'''
(** * backlang: line-order transcoding and interpreter dispatch

    A shallow embedding of the Go sources [main.go] and [router.go] and the
    properties of the transcoding format, the naming rules and the language
    detector.

    Go's [[]byte] and [string] are both immutable-by-use byte sequences in
    this program; both are modelled as [list byte].  Slice indices are
    natural numbers (they never leave [0 .. len]); the one counter that is
    not bounded by a slice length, the [i] of [nextAvailableName], is a
    64-bit [int] modelled in [Z] with its wrap-around. *)

From Stdlib Require Import ZArith Lia List.
From Stdlib Require Import Strings.Byte Strings.String DecimalString.
From stdpp Require Import base list countable gmap.

Open Scope string_scope.
Open Scope list_scope.

Abbreviation bytes := (list byte).

(** String literals stand for their bytes. *)
Definition lit (s : string) : bytes := list_byte_of_string s.
Coercion lit : string >-> list.

#[global] Instance byte_eq_dec : EqDecision byte := Byte.byte_eq_dec.
#[global] Instance byte_countable : Countable byte :=
  inj_countable Byte.to_N Byte.of_N Byte.of_to_N.

(** ['\n'], ['\r'], ['/'] and ['.']. *)
Definition LF : byte := x0a.
Definition CR : byte := x0d.
Definition Separator : byte := x2f.
Definition Dot : byte := x2e.

(** [b[lo:hi]] *)
Definition slice {T} (b : list T) (lo hi : nat) : list T :=
  take (hi - lo) (drop lo b).

(** ** main.go: helpers *)

(** The [for i := 0; i < len(b); i++] loop of [splitLinesPreserveEndings];
    [n] counts the iterations that remain, the state is [(start, lines)]. *)
Fixpoint splitLoop (b : bytes) (n i start : nat) (lines : list bytes)
  : nat * list bytes :=
  match n with
  | O => (start, lines)
  | S n' =>
      if bool_decide (b !! i = Some LF) then
        let end_ := i + 1 in
        splitLoop b n' (i + 1) end_ (lines ++ [slice b start end_])
      else splitLoop b n' (i + 1) start lines
  end.

Definition splitLinesPreserveEndings (b : bytes) : list bytes :=
  let '(start, lines) := splitLoop b (length b) 0 0 [] in
  if bool_decide (start < length b) then
    (* trailing line without newline: a copy with '\n' appended *)
    lines ++ [drop start b ++ [LF]]
  else lines.

(** [reverse]: the two-index swap loop, on the slice itself. *)
Fixpoint reverseLoop {T} (n i j : nat) (s : list T) : list T :=
  match n with
  | O => s
  | S n' =>
      if bool_decide (i < j) then
        match s !! i, s !! j with
        | Some x, Some y => reverseLoop n' (i + 1) (j - 1) (<[i := y]> (<[j := x]> s))
        | _, _ => s
        end
      else s
  end.

(** [j] starts at [len(s)-1]; for the empty slice Go has [j = -1] and the
    loop does not run, as with the truncated [0 - 1 = 0] here. *)
Definition reverse {T} (s : list T) : list T :=
  reverseLoop (length s) 0 (length s - 1) s.

Definition join (chunks : list bytes) : bytes :=
  match chunks with
  | [] => []
  | _ => fold_left (fun out c => out ++ c) chunks []
  end.

Definition marker : bytes := "##BCKL.NNL##" ++ [LF].

(** [len(b) > 0 && b[len(b)-1] == '\n'] *)
Definition endsWithNewline (b : bytes) : bool :=
  bool_decide (0 < length b) && bool_decide (b !! (length b - 1) = Some LF).

(** ** The buffer transformation of [encode] (main.go, lines 56-69) *)
Definition encodeBytes (data : bytes) : bytes :=
  let hasTrailingNewline := endsWithNewline data in
  let lines := splitLinesPreserveEndings data in
  let lines := reverse lines in
  let lines :=
    if negb hasTrailingNewline && bool_decide (0 < length data)
    then [marker] ++ lines
    else lines in
  join lines.

(** ** The buffer transformation of [decode] (main.go, lines 83-100 and 114);
    [run] repeats it word for word (router.go, lines 55-72 and 83). *)
Definition decodeBytes (data : bytes) : bytes :=
  let lines := splitLinesPreserveEndings data in
  let '(hasMarker, lines) :=
    match lines with
    | l0 :: rest =>
        if bool_decide (l0 = marker) then (true, rest) else (false, lines)
    | [] => (false, lines)
    end in
  let lines := reverse lines in
  let lines :=
    if hasMarker && bool_decide (0 < length lines) then
      match lines !! (length lines - 1) with
      | Some lastLine =>
          if endsWithNewline lastLine
          then <[length lines - 1 := take (length lastLine - 1) lastLine]> lines
          else lines
      | None => lines
      end
    else lines in
  join lines.

(** A buffer of newline-terminated text lines, for examples. *)
Definition nl (s : string) : bytes := lit s ++ [LF].

(** ** The Go standard library, as far as the program uses it

    Three library behaviours depend on Unicode tables or on buffered I/O and
    are left abstract: what [strings.ToLower] does to a string that is not
    pure ASCII, [strings.TrimSpace], and the first token that a
    [bufio.Scanner] yields for a file's contents ([None] when [Scan] reports
    false). *)
Class GoLib := {
  unicodeToLower : bytes -> bytes;
  trimSpace : bytes -> bytes;
  scanFirstLine : bytes -> option bytes
}.

Module strings.

(** [len(s) >= len(prefix) && s[:len(prefix)] == prefix] *)
Definition HasPrefix (s prefix : bytes) : bool :=
  bool_decide (length prefix <= length s) &&
  bool_decide (take (length prefix) s = prefix).

Definition HasSuffix (s suffix : bytes) : bool :=
  bool_decide (length suffix <= length s) &&
  bool_decide (drop (length s - length suffix) s = suffix).

Definition TrimSuffix (s suffix : bytes) : bytes :=
  if HasSuffix s suffix then take (length s - length suffix) s else s.

(** Search from the right for [substr] at offsets [i, i-1, .., 0]. *)
Fixpoint lastIndexFrom (s substr : bytes) (i : nat) : Z :=
  if bool_decide (slice s i (i + length substr) = substr) then Z.of_nat i
  else match i with
       | O => (-1)%Z
       | S i' => lastIndexFrom s substr i'
       end.

Definition LastIndex (s substr : bytes) : Z :=
  if bool_decide (length s < length substr) then (-1)%Z
  else lastIndexFrom s substr (length s - length substr).

Definition isASCII (s : bytes) : bool :=
  forallb (fun c => (Byte.to_N c <? 128)%N) s.

Definition isUpper (c : byte) : bool :=
  (65 <=? Byte.to_N c)%N && (Byte.to_N c <=? 90)%N.

(** [c += 'a' - 'A'] for ['A' <= c <= 'Z'] *)
Definition lowerByte (c : byte) : byte :=
  if isUpper c then default c (Byte.of_N (Byte.to_N c + 32)) else c.

(** ASCII strings are lowered byte by byte; anything else goes through
    the Unicode mapping. *)
Definition ToLower {lib : GoLib} (s : bytes) : bytes :=
  if isASCII s then map lowerByte s else unicodeToLower s.

Definition TrimSpace {lib : GoLib} (s : bytes) : bytes := trimSpace s.

(** [strings.Join(elems, sep)] *)
Fixpoint Join (elems : list bytes) (sep : bytes) : bytes :=
  match elems with
  | [] => []
  | [e] => e
  | e :: rest => e ++ sep ++ Join rest sep
  end.

End strings.

(** [path/filepath] on a system whose separator is ['/'] and whose paths
    have no volume name. *)
Module filepath.

(** The elements between separators: ["a//b"] gives ["a"; ""; "b"]. *)
Fixpoint splitSep (cur s : bytes) : list bytes :=
  match s with
  | [] => [cur]
  | c :: s' =>
      if bool_decide (c = Separator) then cur :: splitSep [] s'
      else splitSep (cur ++ [c]) s'
  end.

(** The element loop of [Clean]; [out] holds the elements written so far,
    the latest first.  An element [".."] removes the latest real element,
    is kept when there is none and the path is not rooted, and is dropped
    at the root. *)
Fixpoint cleanElems (rooted : bool) (out elems : list bytes) : list bytes :=
  match elems with
  | [] => rev out
  | e :: rest =>
      if bool_decide (e = "") || bool_decide (e = ".") then
        cleanElems rooted out rest
      else if bool_decide (e = "..") then
        match out with
        | top :: out' =>
            if bool_decide (top = "..") then
              cleanElems rooted (if rooted then out else e :: out) rest
            else cleanElems rooted out' rest
        | [] => cleanElems rooted (if rooted then out else e :: out) rest
        end
      else cleanElems rooted (e :: out) rest
  end.

Definition Clean (path : bytes) : bytes :=
  if bool_decide (path = "") then "."
  else
    let rooted := bool_decide (path !! 0 = Some Separator) in
    let out := strings.Join (cleanElems rooted [] (splitSep [] path)) "/" in
    let out := if rooted then "/" ++ out else out in
    if bool_decide (out = "") then "." else out.

(** The bytes after the last separator. *)
Fixpoint lastElem (cur s : bytes) : bytes :=
  match s with
  | [] => cur
  | c :: s' =>
      if bool_decide (c = Separator) then lastElem [] s'
      else lastElem (cur ++ [c]) s'
  end.

Fixpoint dropLeadingSep (s : bytes) : bytes :=
  match s with
  | c :: s' => if bool_decide (c = Separator) then dropLeadingSep s' else s
  | [] => []
  end.

Definition stripTrailingSep (s : bytes) : bytes :=
  rev (dropLeadingSep (rev s)).

(** [Dir]: [Clean] of everything up to and including the last separator. *)
Definition Dir (path : bytes) : bytes :=
  Clean (take (length path - length (lastElem [] path)) path).

Definition Base (path : bytes) : bytes :=
  if bool_decide (path = "") then "."
  else
    let path := lastElem [] (stripTrailingSep path) in
    if bool_decide (path = "") then "/" else path.

(** [Ext]: from the last dot of the last element; the state is the
    extension of the bytes read so far. *)
Fixpoint extLoop (ext s : bytes) : bytes :=
  match s with
  | [] => ext
  | c :: s' =>
      if bool_decide (c = Separator) then extLoop [] s'
      else if bool_decide (c = Dot) then extLoop [Dot] s'
      else extLoop (if bool_decide (ext = []) then [] else ext ++ [c]) s'
  end.

Definition Ext (path : bytes) : bytes := extLoop [] path.

(** [Join]: empty elements before the first non-empty one are ignored,
    the rest is joined with separators and cleaned. *)
Fixpoint Join (elem : list bytes) : bytes :=
  match elem with
  | [] => []
  | e :: rest =>
      if bool_decide (e = "") then Join rest
      else Clean (strings.Join elem "/")
  end.

End filepath.

Module fmt.

(** [%d] of an [int] *)
Definition itoa (i : Z) : bytes :=
  lit (DecimalString.NilZero.string_of_int (Z.to_int i)).

End fmt.

(** Go's [int] on a 64-bit platform. *)
Definition wrap64 (z : Z) : Z := ((z + 2 ^ 63) mod 2 ^ 64 - 2 ^ 63)%Z.

(** ** The operating system seen by the program

    A world holds the regular files with their contents, the paths on which
    file operations are refused, what is waiting on standard input, how the
    child process started by [run] ends, and the log of everything the
    program did to its environment, oldest entry first. *)
Inductive oserror :=
  | ErrNotExist
  | ErrPermission
  | ErrOther (msg : bytes).

Inductive error :=
  | PathError (op path : bytes) (e : oserror)   (* from package os *)
  | Errorf (msg : bytes)                        (* fmt.Errorf *)
  | ReadError (msg : bytes).                    (* non-EOF error on stdin *)

Inductive event :=
  | EvReadFile (path : bytes)
  | EvWriteFile (path data : bytes)
  | EvStat (path : bytes)
  | EvOpen (path : bytes)
  | EvStdin
  | EvStdout (text : bytes)
  | EvStderr (text : bytes)
  | EvExec (command : bytes) (args : list bytes).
'''
## Brief
With the line holding "if bool_decide (c = Separator) then extLoop" as the first and the line holding "Definition wrap64 (z" as the last, set down that range of the entries above exactly, and nothing else.

## Result
      if bool_decide (c = Separator) then extLoop [] s'
      else if bool_decide (c = Dot) then extLoop [Dot] s'
      else extLoop (if bool_decide (ext = []) then [] else ext ++ [c]) s'
  end.

Definition Ext (path : bytes) : bytes := extLoop [] path.

(** [Join]: empty elements before the first non-empty one are ignored,
    the rest is joined with separators and cleaned. *)
Fixpoint Join (elem : list bytes) : bytes :=
  match elem with
  | [] => []
  | e :: rest =>
      if bool_decide (e = "") then Join rest
      else Clean (strings.Join elem "/")
  end.

End filepath.

Module fmt.

(** [%d] of an [int] *)
Definition itoa (i : Z) : bytes :=
  lit (DecimalString.NilZero.string_of_int (Z.to_int i)).

End fmt.

(** Go's [int] on a 64-bit platform. *)
Definition wrap64 (z : Z) : Z := ((z + 2 ^ 63) mod 2 ^ 64 - 2 ^ 63)%Z.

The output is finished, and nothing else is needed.